Taxa estável representa o menor índice desde 2012, com queda de 1,1 ponto percentual na comparação anual

Desemprego se mantém em 5,4% no trimestre até janeiro de 2026
Carteira de trabalho digital simboliza estabilidade no mercado de trabalho brasileiro

A taxa de desemprego no Brasil ficou em 5,4% no trimestre encerrado em janeiro de 2026, com estabilidade frente ao período anterior e recuo anual significativo.

Contexto da taxa de desemprego no trimestre encerrado em janeiro de 2026

A taxa de desemprego fica em 5,4% no trimestre de novembro de 2025 a janeiro de 2026, mantendo-se estável em relação ao período de agosto a outubro de 2025, que registrou o mesmo percentual. Esse índice representa o menor patamar da série histórica iniciada em 2012. A queda de 1,1 ponto percentual na comparação com o trimestre móvel de novembro de 2024 a janeiro de 2025 evidencia um cenário favorável para o mercado de trabalho brasileiro.

Análise do impacto da estabilidade do desemprego sobre a população economicamente ativa

De acordo com a Pesquisa Nacional por Amostra de Domicílios Contínua Mensal (PNAD-Contínua), divulgada pelo Instituto Brasileiro de Geografia e Estatística (IBGE), aproximadamente 5,9 milhões de pessoas estavam desocupadas neste período. Embora o número tenha se mantido estável em relação ao trimestre anterior, houve uma redução anual de 17,1%, equivalente a 1,2 milhão de pessoas a menos na condição de desemprego. Paralelamente, a população ocupada atingiu 102,7 milhões, o maior contingente da série, o que indica um fortalecimento do mercado de trabalho.

Evolução do rendimento real e massa salarial no trimestre considerado

O rendimento real habitual de todos os trabalhos alcançou R$ 3.652 no trimestre encerrado em janeiro de 2026, registrando aumento de 2,8% em relação ao trimestre anterior e 5,4% na comparação anual. Trata-se do maior valor desde o início da série histórica. Além disso, a massa de rendimento real habitual atingiu R$ 370,3 bilhões, também recorde, com crescimento de 2,9% no trimestre e 7,3% no ano, indicando maior capacidade de consumo e potencial impacto positivo na economia.

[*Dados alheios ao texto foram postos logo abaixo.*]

Lemma Seek_loop_sound (n fuel : nat) (t0 : Z) (it it' : dedupSeriesIterator.t A B) ok :
  dedupSeriesIterator.Seek_loop n fuel t0 it = Ok (ok, it') ->
  exists path last,
    (length path < n)%nat
    /\ advances fuel it path last
    /\ Forall (seek_rejects t0) path
    /\ (if ok then last = it' /\ seek_accepts t0 it'
        else seek_rejects t0 last /\ dedupSeriesIterator.Next fuel last = Ok (false, it')).
Proof.
  revert it. induction n as [|n IH]; intros it; simpl; [discriminate|].
  destruct (dedupSeriesIterator.At it) as [[ts v]| |] eqn:Hat; cbn; try discriminate.
  destruct ((ts >? 0) && (ts >=? t0)) eqn:Htest.
  - intros [= <- <-]. exists [], it. repeat split.
    + simpl. lia.
    + constructor.
    + constructor.
    + now apply (seek_accepts_test t0 it ts v).
  - apply (seek_rejects_test t0 it ts v Hat) in Htest.
    destruct (dedupSeriesIterator.Next fuel it) as [[ok1 it1]| |] eqn:Hnext;
      cbn; try discriminate.
    destruct ok1; cbn.
    + intros Hloop. apply IH in Hloop as (path & last & Hlen & Hadv & Hrej & Hend).
      exists (it :: path), last. repeat split.
      * simpl. lia.
      * econstructor; eassumption.
      * constructor; assumption.
      * exact Hend.
    + intros [= <- <-]. exists [], it. repeat split.
      * simpl. lia.
      * constructor.
      * constructor.
      * exact Htest.
      * exact Hnext.
Qed.

Lemma Seek_loop_complete (n fuel : nat) (t0 : Z) (it it' last : dedupSeriesIterator.t A B)
  (ok : bool) (path : list (dedupSeriesIterator.t A B)) :
  (length path < n)%nat ->
  advances fuel it path last ->
  Forall (seek_rejects t0) path ->
  (if ok then last = it' /\ seek_accepts t0 it'
   else seek_rejects t0 last /\ dedupSeriesIterator.Next fuel last = Ok (false, it')) ->
  dedupSeriesIterator.Seek_loop n fuel t0 it = Ok (ok, it').
Proof.
  intros Hlen Hadv. revert n Hlen.
  induction Hadv as [it|it it1 last path Hnext Hadv IH]; intros n Hlen Hrej Hend.
  - destruct n as [|n]; [simpl in Hlen; lia|]. simpl.
    destruct ok.
    + destruct Hend as [<- Hacc]. pose proof Hacc as (ts & v & Hat & Hts).
      rewrite Hat. cbn.
      apply (seek_accepts_test t0 it ts v Hat) in Hacc. now rewrite Hacc.
    + destruct Hend as [Hr Hnext]. pose proof Hr as (ts & v & Hat & Hts).
      rewrite Hat. cbn.
      apply (seek_rejects_test t0 it ts v Hat) in Hr. rewrite Hr.
      rewrite Hnext. reflexivity.
  - destruct n as [|n]; [simpl in Hlen; lia|]. simpl.
    inversion Hrej as [|? ? Hr Hrej']; subst.
    pose proof Hr as (ts & v & Hat & Hts). rewrite Hat. cbn.
    apply (seek_rejects_test t0 it ts v Hat) in Hr. rewrite Hr.
    change (dedupSeriesIterator.Next fuel it) with (storage.Next fuel it).
    rewrite Hnext. cbn. apply IH; [simpl in Hlen; lia | assumption..].
Qed.

(** C8, as the code has it. [Seek t] advances the cursor until its current
    timestamp is above 0 and at or after [t]: it succeeds on the first state
    with such a sample, without advancing once the cursor is on one, and it
    fails when the cursor is used up before.  A current sample at or before
    0 is never accepted, also when it is at or after [t]. *)
Theorem dedup_Seek_first_accepted (fuel : nat) (t0 : Z)
  (it it' : dedupSeriesIterator.t A B) (ok : bool) :
  dedupSeriesIterator.Seek fuel t0 it = Ok (ok, it')
  <-> exists path last,
        (length path < fuel)%nat
        /\ advances fuel it path last
        /\ Forall (seek_rejects t0) path
        /\ (if ok then last = it' /\ seek_accepts t0 it'
            else seek_rejects t0 last
                 /\ dedupSeriesIterator.Next fuel last = Ok (false, it')).
Proof.
  unfold dedupSeriesIterator.Seek. split.
  - apply Seek_loop_sound.
  - intros (path & last & Hlen & Hadv & Hrej & Hend).
    eapply Seek_loop_complete; eassumption.
Qed.
End dedup_Seek.

(** C8, as stated, fails.  After its first advance the pairwise cursor over
    the series (0, 1), (10, 2) and (20, 3) is on a sample with timestamp 0;
    [Seek 0] does not stay there but goes on to the sample at 10. *)
Lemma dedup_Seek_skips_timestamp_zero :
  let it0 := newDedupSeriesIterator (ofChunks [[(0, 1); (10, 2)]]) (ofChunks [[(20, 3)]]) in
  exists it1 it2 v,
    storage.Next 20 it0 = Ok (true, it1)
    /\ storage.At it1 = Ok (0, v)
    /\ storage.Seek 20 0 it1 = Ok (true, it2)
    /\ storage.At it2 = Ok (10, 2).
Proof. do 3 eexists. repeat split. Qed.

(** ** Exchanging the sides of the pairwise cursor *)

Section dedup_mirror.
Context {A B : Type} `{storage.SeriesIterator A} `{storage.SeriesIterator B}.

Lemma mirror_new (a : A) (b : B) :
  mirror (newDedupSeriesIterator a b) (newDedupSeriesIterator b a).
Proof. repeat split. Qed.

(** One advance of the two cursors, as long as the advance does not end in a
    tie. *)
Lemma Next_mirror (fuel : nat) (it it' : dedupSeriesIterator.t A B)
  (jt : dedupSeriesIterator.t B A) (ok : bool) :
  mirror it jt ->
  dedupSeriesIterator.Next fuel it = Ok (ok, it') ->
  (ok = true -> tied it' = Ok false) ->
  exists jt', dedupSeriesIterator.Next fuel jt = Ok (ok, jt')
    /\ mirror it' jt'
    /\ (ok = true -> dedupSeriesIterator.At jt' = dedupSeriesIterator.At it').
Proof.
  destruct it as [a b aok bok lastT penA penB useA].
  destruct jt as [a' b' aok' bok' lastT' penA' penB' useA'].
  unfold mirror; cbn. intros (-> & -> & -> & -> & -> & -> & ->).
  unfold dedupSeriesIterator.Next; cbn.
  destruct (if aok then storage.Seek fuel _ a else _) as [[aok1 a1]| |] eqn:HA;
    cbn; try discriminate.
  destruct (if bok then storage.Seek fuel _ b else _) as [[bok1 b1]| |] eqn:HB;
    cbn; try discriminate.
  destruct aok1, bok1; cbn.
  - destruct (storage.At a1) as [[ta va]| |] eqn:Ha; cbn; try discriminate.
    destruct (storage.At b1) as [[tb vb]| |] eqn:Hb; cbn; try discriminate.
    destruct (Z.leb_spec ta tb) as [Hle|Hlt].
    + intros [= <- <-] Htie. specialize (Htie eq_refl).
      unfold tied in Htie; cbn in Htie. rewrite Ha, Hb in Htie; cbn in Htie.
      injection Htie as Htie. apply Z.eqb_neq in Htie.
      destruct (Z.leb_spec tb ta) as [Hle'|Hlt']; [lia|].
      eexists; split; [reflexivity|].
      unfold dedupSeriesIterator.At; cbn. repeat split.
    + intros [= <- <-] _.
      destruct (Z.leb_spec tb ta) as [Hle'|Hlt']; [|lia].
      eexists; split; [reflexivity|].
      unfold dedupSeriesIterator.At; cbn. repeat split.
  - destruct (storage.At a1) as [[ta va]| |] eqn:Ha; cbn; try discriminate.
    intros [= <- <-] _. eexists; split; [reflexivity|].
    unfold dedupSeriesIterator.At; cbn. repeat split.
  - destruct (storage.At b1) as [[tb vb]| |] eqn:Hb; cbn; try discriminate.
    intros [= <- <-] _. eexists; split; [reflexivity|].
    unfold dedupSeriesIterator.At; cbn. repeat split.
  - intros [= <- <-] _. eexists; split; [reflexivity|].
    repeat split. intros [=].
Qed.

Fatores sazonais e suas implicações na dinâmica do mercado de trabalho

Segundo a coordenadora de pesquisas domiciliares do IBGE, Adriana Beriguy, a estabilidade observada nos indicadores de ocupação decorre da compensação entre efeitos sazonais do início do ano, como a redução de trabalhadores temporários no mês de janeiro, e os resultados positivos dos meses de novembro e dezembro. Essa dinâmica contribui para mitigar a volatilidade tradicional dessa época e sinaliza um mercado mais resiliente.

Perspectivas para o mercado de trabalho brasileiro a curto prazo

A manutenção da taxa de desemprego em níveis historicamente baixos, aliada ao crescimento da população ocupada e à elevação do rendimento real, sugere um cenário de consolidação do emprego no Brasil. Esses indicadores são fundamentais para a recuperação econômica e para o aumento da qualidade de vida da população, além de apontar para uma possível melhora nas condições sociais e estabilidade econômica nos próximos meses.